### EXERCISE BRIEF:
How many lines of the material below contain the string "RefJSONName"? Answer with the number and nothing else.

### SUPPLIED INFORMATION:
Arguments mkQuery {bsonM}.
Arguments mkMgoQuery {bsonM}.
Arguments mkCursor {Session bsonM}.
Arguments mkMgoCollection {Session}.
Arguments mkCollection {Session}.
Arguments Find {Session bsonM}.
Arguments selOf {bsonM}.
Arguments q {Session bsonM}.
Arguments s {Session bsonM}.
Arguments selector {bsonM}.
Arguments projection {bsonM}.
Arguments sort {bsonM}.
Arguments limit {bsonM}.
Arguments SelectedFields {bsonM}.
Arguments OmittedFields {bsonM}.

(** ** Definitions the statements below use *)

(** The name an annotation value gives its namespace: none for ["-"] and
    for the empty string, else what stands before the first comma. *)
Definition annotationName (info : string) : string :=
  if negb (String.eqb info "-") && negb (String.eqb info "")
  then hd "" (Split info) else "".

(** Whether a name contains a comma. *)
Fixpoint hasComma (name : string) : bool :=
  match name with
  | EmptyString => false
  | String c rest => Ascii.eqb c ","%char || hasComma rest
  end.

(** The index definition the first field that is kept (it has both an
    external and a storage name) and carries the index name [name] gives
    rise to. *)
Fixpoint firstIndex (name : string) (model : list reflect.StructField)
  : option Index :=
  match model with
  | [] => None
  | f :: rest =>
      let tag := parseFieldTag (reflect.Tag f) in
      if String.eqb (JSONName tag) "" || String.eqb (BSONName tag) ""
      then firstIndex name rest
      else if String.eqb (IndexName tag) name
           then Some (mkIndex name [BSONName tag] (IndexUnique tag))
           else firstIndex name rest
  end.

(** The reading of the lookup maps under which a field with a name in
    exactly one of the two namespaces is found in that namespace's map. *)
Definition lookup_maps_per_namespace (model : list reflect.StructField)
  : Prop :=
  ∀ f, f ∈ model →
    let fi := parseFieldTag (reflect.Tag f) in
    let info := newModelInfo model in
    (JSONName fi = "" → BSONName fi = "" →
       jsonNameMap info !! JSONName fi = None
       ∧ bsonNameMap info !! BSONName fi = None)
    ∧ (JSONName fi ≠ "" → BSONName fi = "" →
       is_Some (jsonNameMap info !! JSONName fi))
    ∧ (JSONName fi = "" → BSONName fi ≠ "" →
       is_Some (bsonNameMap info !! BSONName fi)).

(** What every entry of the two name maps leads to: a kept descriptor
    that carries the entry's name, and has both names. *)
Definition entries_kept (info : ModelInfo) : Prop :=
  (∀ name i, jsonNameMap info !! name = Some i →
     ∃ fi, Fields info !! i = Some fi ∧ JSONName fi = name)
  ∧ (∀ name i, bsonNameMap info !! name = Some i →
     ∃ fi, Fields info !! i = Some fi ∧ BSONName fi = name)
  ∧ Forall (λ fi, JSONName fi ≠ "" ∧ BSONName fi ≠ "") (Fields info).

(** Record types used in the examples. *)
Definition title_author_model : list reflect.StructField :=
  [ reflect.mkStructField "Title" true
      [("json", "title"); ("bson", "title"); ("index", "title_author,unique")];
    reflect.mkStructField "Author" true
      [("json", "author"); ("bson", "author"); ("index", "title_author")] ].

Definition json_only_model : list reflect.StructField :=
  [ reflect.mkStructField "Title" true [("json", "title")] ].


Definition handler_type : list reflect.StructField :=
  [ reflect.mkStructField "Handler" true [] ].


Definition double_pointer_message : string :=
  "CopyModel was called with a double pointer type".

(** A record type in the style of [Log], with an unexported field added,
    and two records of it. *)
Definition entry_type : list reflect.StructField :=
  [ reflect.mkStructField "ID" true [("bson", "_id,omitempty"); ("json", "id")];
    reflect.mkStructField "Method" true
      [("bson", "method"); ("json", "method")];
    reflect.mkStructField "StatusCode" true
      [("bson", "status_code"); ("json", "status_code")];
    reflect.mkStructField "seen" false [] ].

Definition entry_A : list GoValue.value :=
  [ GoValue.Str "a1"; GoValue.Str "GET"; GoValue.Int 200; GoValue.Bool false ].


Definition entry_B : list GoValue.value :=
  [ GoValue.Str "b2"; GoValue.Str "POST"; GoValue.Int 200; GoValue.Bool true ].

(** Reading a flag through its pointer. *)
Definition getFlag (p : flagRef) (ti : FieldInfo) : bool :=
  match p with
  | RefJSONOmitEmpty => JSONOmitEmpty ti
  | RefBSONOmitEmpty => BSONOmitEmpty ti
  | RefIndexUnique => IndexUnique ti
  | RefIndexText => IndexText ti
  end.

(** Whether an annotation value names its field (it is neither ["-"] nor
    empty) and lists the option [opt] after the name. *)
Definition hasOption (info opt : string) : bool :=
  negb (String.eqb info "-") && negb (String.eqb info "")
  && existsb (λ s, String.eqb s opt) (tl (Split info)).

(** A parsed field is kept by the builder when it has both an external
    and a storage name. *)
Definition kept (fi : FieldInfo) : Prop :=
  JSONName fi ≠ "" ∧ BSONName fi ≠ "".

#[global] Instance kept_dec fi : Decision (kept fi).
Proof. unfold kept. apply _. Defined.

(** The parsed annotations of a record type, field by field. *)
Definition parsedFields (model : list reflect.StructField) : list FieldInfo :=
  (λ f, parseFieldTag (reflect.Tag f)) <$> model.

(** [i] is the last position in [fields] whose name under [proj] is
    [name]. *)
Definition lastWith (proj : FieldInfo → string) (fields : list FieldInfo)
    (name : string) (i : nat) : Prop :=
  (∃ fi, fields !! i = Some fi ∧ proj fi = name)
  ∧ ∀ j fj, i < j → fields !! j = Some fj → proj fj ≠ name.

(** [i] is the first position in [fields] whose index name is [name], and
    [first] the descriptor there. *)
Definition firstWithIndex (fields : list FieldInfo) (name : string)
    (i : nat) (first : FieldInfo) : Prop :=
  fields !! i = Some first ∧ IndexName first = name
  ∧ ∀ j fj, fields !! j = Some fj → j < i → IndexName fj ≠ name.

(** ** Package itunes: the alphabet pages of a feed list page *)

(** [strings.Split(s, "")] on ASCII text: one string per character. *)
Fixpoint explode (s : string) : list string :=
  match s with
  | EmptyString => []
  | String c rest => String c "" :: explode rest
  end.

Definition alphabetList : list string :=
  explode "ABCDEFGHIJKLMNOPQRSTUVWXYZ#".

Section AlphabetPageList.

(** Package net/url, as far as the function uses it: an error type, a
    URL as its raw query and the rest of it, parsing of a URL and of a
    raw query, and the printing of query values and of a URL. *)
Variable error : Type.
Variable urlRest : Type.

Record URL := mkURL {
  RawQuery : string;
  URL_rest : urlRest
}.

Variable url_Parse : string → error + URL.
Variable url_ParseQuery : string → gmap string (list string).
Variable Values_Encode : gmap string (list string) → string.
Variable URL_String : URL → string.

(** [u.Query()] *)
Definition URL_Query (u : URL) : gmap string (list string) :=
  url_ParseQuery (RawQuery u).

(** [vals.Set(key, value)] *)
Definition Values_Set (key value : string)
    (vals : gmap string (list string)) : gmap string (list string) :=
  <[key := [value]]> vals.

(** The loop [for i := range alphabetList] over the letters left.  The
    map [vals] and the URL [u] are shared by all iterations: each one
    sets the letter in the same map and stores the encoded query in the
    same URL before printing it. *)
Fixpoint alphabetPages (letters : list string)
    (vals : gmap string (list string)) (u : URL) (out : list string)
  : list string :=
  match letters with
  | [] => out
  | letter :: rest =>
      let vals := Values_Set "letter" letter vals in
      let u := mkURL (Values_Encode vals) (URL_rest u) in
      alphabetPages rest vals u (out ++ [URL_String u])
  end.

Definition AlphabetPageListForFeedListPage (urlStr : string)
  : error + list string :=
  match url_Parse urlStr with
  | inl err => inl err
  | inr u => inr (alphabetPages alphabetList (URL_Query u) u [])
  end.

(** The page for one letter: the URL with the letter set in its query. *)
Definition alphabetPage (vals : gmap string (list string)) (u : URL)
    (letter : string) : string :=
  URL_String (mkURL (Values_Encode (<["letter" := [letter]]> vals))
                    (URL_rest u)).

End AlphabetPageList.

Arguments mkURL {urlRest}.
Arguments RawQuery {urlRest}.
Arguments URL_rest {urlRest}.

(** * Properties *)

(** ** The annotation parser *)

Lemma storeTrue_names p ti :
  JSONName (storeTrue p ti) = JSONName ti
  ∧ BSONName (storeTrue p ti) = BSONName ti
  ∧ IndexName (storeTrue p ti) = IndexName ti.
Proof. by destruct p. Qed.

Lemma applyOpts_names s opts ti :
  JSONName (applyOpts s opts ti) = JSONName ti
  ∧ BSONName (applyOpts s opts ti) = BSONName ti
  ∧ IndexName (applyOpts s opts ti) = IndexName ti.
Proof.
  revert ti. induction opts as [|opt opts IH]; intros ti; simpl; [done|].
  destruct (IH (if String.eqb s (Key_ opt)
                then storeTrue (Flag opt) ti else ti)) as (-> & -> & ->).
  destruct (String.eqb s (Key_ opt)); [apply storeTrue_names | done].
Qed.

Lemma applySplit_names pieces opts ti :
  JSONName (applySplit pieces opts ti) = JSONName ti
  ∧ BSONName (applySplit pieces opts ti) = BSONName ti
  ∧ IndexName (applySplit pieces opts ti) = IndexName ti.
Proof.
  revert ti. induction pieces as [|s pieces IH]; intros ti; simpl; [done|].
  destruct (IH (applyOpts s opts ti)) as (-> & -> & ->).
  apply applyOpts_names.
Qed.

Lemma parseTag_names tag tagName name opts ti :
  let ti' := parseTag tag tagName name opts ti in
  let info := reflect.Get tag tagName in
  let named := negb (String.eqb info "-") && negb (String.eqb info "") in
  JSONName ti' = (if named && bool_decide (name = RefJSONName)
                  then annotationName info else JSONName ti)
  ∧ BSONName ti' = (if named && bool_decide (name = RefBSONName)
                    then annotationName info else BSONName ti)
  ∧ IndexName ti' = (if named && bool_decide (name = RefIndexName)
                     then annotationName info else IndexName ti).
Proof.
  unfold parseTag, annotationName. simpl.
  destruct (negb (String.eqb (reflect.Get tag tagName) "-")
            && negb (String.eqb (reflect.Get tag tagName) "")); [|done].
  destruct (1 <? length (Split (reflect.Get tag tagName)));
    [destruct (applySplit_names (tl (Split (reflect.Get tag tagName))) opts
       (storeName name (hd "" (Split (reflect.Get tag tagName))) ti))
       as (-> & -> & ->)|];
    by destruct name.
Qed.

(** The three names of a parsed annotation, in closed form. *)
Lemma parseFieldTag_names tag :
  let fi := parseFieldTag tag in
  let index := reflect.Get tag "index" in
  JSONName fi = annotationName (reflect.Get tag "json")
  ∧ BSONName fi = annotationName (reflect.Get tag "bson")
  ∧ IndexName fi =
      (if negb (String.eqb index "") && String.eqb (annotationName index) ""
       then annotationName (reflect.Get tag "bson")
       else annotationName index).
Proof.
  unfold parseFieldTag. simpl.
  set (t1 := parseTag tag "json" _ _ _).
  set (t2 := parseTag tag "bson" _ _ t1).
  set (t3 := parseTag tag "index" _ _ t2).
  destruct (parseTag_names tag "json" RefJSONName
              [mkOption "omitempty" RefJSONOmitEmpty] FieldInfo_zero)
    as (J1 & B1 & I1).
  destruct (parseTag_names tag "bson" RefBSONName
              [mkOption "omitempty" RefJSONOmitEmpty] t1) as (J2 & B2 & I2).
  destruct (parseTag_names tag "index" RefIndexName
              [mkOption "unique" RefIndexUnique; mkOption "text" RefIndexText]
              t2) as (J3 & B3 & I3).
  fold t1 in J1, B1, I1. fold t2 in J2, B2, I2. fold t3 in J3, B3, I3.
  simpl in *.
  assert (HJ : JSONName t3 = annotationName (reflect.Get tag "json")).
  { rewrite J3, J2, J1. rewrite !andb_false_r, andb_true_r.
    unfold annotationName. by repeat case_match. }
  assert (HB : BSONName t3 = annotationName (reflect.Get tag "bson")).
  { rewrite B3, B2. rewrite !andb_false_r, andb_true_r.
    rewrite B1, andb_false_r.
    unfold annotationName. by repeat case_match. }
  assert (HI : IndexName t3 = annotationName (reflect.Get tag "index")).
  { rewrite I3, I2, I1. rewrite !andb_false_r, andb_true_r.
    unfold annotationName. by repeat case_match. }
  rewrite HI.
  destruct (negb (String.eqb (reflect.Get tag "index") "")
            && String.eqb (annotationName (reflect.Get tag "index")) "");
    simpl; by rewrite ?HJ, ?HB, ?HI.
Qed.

### TASK SOLUTION:
2